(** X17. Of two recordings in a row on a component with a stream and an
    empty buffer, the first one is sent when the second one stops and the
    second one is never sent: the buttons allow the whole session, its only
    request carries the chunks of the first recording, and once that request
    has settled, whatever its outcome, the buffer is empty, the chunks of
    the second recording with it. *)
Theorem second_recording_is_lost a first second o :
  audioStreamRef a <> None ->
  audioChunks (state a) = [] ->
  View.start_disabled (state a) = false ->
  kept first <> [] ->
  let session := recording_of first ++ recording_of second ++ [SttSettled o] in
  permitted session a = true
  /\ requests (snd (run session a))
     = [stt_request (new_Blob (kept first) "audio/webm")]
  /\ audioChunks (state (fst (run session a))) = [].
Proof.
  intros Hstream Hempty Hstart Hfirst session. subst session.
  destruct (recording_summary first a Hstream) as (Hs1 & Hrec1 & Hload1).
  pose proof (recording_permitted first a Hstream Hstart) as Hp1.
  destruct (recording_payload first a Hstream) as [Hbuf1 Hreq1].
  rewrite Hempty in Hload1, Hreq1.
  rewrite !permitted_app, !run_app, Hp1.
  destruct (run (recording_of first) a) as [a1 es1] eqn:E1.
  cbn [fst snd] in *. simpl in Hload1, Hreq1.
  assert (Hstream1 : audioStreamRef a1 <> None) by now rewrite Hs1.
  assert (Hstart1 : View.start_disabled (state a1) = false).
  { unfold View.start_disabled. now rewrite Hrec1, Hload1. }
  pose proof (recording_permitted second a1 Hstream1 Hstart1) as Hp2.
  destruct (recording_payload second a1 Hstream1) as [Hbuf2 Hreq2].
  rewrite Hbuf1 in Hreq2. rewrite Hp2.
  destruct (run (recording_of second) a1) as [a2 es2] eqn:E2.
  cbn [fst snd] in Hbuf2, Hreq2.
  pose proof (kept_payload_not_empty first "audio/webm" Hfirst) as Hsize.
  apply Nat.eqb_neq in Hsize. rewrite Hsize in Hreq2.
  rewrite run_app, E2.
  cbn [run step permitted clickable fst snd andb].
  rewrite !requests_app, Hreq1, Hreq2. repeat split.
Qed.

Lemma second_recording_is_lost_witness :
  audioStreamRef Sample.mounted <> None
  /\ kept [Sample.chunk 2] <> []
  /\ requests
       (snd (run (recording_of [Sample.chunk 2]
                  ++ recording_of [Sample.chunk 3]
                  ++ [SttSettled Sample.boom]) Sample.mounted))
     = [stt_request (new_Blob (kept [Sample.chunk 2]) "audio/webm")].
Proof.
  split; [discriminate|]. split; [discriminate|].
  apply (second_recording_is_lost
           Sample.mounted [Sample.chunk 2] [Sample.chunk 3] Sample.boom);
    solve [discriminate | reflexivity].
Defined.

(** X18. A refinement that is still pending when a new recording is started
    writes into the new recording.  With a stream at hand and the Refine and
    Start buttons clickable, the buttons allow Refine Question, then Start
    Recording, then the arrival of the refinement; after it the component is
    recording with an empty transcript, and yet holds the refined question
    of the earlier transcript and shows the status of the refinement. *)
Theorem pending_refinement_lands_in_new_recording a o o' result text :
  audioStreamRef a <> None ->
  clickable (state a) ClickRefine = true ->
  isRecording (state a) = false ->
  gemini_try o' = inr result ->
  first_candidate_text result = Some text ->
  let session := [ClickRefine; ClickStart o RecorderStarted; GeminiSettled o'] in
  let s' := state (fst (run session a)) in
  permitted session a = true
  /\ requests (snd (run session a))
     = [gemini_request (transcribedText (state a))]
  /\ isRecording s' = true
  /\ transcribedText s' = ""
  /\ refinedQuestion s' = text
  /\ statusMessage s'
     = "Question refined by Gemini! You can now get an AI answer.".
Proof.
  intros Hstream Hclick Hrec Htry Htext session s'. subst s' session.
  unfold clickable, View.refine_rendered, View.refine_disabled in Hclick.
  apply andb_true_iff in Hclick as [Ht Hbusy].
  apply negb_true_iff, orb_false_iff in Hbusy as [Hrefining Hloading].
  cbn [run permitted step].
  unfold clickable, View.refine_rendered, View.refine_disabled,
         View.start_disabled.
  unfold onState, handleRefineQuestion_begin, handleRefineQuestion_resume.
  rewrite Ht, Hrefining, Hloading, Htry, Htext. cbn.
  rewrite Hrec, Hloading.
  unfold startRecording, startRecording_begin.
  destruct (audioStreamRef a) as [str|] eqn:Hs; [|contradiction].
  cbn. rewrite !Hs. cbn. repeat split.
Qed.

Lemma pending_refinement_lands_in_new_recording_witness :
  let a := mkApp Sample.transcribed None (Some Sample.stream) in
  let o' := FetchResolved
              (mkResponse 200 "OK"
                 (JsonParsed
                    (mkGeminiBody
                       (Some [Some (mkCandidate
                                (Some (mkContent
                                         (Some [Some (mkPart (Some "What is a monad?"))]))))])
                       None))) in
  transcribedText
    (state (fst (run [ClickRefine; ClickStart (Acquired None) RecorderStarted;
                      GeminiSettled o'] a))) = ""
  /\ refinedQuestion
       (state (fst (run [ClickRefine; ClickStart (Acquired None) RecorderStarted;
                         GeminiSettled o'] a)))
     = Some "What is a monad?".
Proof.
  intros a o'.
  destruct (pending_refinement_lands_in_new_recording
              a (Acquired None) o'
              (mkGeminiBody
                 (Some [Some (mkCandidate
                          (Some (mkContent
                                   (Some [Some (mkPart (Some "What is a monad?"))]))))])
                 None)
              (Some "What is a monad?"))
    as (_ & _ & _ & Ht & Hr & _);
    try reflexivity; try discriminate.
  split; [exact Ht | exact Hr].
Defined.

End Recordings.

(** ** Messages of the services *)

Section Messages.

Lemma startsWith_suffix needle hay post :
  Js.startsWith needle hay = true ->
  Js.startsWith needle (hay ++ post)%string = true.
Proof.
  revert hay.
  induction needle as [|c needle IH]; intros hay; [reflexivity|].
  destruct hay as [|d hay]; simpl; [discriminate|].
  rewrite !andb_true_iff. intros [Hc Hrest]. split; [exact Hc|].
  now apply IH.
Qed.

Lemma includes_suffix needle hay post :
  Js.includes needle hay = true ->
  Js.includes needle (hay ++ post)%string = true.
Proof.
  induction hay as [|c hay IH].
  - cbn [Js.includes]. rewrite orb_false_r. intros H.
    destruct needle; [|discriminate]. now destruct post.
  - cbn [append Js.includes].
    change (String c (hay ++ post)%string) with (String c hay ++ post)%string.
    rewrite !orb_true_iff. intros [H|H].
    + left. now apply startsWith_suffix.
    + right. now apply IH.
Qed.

*****

Task> Take the entries above and copy out all lines with the string "allow".

Written response>
    second one is never sent: the buttons allow the whole session, its only
    Start buttons clickable, the buttons allow Refine Question, then Start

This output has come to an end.